Task directions:
This exercise calls for copying every line below that holds the word "given".

Stored data:
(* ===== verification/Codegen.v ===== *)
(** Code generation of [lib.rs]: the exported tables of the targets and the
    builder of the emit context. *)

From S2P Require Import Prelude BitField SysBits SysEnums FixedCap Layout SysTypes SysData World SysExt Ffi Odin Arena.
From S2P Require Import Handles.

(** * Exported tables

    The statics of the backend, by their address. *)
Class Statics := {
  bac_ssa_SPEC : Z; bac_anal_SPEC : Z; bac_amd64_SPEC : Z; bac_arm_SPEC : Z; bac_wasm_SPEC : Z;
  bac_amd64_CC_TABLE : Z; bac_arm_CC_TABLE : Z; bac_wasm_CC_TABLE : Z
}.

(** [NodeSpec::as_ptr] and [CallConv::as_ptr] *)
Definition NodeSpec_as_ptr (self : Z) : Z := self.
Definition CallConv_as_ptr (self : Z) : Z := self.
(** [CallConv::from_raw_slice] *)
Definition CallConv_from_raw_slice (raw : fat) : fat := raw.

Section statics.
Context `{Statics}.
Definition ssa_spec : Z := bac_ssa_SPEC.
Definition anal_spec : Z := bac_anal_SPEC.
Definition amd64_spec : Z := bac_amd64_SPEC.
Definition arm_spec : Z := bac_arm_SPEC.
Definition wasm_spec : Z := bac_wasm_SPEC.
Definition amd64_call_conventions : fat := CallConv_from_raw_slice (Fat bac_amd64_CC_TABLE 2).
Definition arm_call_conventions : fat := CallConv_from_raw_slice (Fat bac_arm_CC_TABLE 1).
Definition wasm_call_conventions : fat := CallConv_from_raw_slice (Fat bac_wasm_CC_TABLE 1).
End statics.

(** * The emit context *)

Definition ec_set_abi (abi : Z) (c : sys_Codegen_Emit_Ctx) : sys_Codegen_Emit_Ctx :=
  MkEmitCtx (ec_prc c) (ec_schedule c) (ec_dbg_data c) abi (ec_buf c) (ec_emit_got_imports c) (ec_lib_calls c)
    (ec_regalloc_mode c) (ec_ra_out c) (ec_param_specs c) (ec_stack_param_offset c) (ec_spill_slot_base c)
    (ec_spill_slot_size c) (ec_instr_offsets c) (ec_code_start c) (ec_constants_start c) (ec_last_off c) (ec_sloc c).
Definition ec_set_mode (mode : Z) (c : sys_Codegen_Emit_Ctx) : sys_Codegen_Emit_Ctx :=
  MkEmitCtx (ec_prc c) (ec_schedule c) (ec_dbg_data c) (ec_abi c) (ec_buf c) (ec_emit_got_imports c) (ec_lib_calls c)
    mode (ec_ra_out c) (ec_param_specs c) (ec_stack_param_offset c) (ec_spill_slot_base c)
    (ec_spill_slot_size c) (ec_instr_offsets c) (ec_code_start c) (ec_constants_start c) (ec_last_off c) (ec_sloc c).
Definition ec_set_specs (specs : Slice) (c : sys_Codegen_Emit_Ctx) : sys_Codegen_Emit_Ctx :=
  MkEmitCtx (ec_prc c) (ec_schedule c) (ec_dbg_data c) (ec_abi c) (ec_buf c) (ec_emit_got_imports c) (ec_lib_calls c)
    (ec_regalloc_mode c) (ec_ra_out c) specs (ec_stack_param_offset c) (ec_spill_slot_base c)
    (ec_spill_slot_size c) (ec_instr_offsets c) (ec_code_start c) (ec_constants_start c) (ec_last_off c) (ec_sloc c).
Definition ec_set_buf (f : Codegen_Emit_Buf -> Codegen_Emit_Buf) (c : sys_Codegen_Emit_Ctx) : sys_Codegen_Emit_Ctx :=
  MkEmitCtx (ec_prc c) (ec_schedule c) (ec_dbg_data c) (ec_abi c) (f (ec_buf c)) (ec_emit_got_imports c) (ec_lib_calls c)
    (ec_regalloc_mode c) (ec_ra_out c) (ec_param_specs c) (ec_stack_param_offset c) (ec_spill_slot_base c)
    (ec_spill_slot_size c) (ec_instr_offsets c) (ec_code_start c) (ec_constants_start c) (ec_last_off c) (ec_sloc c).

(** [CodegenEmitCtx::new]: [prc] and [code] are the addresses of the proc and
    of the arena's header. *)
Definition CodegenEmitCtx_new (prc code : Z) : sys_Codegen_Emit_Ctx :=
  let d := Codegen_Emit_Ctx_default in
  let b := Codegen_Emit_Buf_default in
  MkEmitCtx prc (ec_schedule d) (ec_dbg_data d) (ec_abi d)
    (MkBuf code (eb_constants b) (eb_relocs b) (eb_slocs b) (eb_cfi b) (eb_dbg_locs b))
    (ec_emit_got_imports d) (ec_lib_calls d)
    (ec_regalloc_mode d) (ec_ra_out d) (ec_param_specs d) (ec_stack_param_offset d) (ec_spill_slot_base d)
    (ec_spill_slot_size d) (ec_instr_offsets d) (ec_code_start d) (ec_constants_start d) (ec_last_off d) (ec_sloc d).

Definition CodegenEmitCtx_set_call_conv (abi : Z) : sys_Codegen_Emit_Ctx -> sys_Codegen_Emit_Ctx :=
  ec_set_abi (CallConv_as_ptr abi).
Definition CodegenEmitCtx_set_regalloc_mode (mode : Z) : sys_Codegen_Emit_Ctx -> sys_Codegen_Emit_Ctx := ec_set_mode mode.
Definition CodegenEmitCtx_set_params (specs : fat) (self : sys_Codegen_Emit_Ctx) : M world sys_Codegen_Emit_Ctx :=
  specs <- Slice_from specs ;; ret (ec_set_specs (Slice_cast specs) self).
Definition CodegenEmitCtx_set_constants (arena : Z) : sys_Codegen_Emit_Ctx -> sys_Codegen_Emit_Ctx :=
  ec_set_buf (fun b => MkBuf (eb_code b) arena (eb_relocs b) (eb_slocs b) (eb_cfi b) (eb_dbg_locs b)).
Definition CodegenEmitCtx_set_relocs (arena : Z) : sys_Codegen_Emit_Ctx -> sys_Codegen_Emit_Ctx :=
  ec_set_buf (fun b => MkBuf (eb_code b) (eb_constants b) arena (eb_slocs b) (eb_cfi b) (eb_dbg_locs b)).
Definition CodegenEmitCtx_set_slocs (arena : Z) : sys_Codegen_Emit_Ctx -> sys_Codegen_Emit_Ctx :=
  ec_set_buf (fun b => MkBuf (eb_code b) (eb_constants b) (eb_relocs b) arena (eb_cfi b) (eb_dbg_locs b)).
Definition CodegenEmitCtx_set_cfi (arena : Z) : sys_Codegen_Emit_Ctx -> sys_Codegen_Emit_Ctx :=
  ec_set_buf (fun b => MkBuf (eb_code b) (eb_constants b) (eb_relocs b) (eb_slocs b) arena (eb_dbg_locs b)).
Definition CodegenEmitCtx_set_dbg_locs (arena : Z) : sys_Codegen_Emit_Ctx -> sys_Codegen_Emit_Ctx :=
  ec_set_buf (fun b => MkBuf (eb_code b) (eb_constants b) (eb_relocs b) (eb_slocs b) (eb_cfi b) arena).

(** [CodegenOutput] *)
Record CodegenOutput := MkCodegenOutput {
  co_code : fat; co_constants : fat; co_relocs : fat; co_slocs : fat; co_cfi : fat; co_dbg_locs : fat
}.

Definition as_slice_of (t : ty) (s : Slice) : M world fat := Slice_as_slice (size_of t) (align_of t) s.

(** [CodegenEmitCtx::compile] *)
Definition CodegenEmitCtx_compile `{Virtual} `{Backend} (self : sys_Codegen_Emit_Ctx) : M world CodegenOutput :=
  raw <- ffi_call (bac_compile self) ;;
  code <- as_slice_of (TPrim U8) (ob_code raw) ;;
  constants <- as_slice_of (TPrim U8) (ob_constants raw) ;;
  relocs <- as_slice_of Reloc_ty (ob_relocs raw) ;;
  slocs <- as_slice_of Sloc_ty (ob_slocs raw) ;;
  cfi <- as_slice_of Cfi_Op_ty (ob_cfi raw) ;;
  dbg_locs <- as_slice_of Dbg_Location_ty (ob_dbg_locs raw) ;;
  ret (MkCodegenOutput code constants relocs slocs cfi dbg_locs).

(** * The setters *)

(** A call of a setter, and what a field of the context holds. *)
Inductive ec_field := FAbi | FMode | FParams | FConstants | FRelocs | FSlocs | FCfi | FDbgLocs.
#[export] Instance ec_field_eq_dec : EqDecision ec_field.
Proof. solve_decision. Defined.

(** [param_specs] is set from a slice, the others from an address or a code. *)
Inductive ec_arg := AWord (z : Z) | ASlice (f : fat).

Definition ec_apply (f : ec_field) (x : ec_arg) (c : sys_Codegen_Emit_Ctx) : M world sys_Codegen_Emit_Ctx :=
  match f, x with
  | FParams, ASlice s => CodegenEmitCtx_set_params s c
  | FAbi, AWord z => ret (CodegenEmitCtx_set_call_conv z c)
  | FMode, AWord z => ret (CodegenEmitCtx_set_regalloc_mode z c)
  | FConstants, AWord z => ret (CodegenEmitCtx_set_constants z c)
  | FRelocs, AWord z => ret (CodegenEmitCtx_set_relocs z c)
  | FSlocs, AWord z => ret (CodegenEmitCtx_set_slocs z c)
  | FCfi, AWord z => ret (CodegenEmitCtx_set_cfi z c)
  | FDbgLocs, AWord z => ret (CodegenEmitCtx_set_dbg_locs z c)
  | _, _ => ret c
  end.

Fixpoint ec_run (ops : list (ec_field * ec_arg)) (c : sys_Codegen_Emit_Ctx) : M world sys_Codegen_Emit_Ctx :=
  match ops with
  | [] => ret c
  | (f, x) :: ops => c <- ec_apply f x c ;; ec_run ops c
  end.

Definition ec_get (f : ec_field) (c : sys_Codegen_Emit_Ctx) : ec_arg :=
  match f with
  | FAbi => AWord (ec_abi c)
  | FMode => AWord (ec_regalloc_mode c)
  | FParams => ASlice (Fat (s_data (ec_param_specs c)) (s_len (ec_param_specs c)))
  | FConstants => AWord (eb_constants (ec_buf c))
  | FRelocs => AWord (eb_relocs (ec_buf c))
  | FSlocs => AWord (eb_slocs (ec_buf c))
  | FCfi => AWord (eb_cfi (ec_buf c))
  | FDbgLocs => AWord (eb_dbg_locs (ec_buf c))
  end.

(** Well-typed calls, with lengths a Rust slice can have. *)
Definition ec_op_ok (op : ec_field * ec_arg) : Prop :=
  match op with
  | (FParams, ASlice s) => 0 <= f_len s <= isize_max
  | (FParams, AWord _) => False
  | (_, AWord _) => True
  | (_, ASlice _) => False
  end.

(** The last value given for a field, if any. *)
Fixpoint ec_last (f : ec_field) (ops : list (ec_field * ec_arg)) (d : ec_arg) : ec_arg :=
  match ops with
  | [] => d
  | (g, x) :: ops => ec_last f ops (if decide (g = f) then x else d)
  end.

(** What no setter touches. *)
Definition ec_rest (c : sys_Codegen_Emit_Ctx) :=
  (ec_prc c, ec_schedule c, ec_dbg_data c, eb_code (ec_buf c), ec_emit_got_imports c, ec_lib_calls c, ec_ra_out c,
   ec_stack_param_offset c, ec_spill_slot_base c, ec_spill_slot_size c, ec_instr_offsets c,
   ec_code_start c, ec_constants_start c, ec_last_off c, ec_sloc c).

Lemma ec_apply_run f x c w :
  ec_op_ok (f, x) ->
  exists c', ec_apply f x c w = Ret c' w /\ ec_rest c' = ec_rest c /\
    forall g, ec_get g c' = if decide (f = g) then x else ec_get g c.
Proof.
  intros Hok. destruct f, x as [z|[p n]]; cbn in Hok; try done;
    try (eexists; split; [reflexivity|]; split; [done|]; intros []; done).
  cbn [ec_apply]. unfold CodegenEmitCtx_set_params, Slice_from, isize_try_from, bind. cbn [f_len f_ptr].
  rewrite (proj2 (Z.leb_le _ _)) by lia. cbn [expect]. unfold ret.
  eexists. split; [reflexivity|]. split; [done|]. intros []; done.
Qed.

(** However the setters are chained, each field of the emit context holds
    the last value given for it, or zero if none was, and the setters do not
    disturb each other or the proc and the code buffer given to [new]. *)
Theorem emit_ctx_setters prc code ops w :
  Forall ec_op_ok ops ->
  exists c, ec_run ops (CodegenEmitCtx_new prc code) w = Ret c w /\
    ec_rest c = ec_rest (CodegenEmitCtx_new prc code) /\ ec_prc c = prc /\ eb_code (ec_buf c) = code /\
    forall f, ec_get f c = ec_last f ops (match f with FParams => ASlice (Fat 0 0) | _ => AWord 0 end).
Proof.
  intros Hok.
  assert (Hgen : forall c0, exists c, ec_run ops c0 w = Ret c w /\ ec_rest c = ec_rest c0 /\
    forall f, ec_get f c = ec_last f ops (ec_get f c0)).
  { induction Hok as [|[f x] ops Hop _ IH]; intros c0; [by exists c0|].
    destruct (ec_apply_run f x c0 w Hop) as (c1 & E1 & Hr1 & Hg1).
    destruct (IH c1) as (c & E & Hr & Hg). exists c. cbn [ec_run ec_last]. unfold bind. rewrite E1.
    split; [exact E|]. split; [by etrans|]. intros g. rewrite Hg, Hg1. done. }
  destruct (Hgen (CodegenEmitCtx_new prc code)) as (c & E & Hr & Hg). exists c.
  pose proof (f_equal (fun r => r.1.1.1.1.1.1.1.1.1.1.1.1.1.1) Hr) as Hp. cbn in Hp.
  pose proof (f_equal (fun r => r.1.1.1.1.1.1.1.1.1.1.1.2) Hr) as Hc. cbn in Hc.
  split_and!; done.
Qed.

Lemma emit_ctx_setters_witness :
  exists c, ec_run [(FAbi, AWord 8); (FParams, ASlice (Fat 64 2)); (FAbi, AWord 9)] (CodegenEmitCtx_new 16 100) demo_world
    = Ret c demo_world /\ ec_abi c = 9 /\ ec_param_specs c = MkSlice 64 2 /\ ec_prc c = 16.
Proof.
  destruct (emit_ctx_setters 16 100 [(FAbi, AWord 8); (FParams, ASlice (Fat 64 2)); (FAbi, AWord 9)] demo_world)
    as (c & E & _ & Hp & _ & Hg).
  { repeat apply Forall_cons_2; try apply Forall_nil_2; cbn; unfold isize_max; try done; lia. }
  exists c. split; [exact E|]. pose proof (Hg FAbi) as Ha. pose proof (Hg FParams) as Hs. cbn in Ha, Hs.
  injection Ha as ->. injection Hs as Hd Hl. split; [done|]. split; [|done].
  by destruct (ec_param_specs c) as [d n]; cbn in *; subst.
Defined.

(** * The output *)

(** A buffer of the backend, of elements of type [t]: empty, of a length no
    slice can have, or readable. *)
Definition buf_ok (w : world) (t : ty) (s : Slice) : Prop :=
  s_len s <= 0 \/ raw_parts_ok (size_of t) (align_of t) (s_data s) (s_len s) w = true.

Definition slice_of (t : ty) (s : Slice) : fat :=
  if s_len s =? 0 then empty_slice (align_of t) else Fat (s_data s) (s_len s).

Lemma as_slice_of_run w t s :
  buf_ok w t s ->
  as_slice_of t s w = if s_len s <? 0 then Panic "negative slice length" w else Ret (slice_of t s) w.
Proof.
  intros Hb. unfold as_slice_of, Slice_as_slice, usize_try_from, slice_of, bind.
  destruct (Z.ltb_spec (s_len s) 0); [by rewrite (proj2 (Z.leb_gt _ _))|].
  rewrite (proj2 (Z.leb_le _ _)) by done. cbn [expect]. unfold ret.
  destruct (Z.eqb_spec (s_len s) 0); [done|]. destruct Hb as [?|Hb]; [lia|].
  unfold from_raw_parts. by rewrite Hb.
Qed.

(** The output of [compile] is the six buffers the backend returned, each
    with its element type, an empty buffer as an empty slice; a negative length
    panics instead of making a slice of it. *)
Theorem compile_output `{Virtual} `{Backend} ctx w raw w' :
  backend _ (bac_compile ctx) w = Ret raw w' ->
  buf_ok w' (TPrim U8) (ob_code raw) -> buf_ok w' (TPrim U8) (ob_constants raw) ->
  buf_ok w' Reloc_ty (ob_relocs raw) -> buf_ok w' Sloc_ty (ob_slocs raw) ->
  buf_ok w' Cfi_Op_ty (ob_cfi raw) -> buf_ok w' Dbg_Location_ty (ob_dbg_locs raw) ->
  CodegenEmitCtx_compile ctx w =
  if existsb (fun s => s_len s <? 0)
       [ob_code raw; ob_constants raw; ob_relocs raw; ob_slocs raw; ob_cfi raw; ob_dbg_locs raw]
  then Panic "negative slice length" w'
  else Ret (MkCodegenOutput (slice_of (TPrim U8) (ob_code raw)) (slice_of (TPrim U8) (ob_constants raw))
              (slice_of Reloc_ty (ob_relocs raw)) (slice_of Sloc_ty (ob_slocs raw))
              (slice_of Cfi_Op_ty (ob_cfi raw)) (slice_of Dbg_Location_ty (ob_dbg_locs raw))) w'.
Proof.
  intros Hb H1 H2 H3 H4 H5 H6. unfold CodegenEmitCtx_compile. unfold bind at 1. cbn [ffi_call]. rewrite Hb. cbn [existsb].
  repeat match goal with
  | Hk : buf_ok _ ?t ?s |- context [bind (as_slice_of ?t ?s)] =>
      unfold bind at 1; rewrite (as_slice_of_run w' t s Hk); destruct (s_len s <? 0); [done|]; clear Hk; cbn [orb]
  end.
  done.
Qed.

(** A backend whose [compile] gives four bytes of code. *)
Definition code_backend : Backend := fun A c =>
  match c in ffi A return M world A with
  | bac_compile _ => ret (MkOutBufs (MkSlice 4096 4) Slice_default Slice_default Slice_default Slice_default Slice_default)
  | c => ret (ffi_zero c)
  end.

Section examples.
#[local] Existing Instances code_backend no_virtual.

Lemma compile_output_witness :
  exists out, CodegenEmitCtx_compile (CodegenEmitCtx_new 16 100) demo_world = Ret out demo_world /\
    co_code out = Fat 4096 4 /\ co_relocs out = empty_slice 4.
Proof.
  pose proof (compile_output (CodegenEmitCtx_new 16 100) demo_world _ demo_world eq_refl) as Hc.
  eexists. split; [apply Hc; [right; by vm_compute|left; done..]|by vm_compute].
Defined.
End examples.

Result of this exercise:
(** The last value given for a field, if any. *)
    the last value given for it, or zero if none was, and the setters do not
    disturb each other or the proc and the code buffer given to [new]. *)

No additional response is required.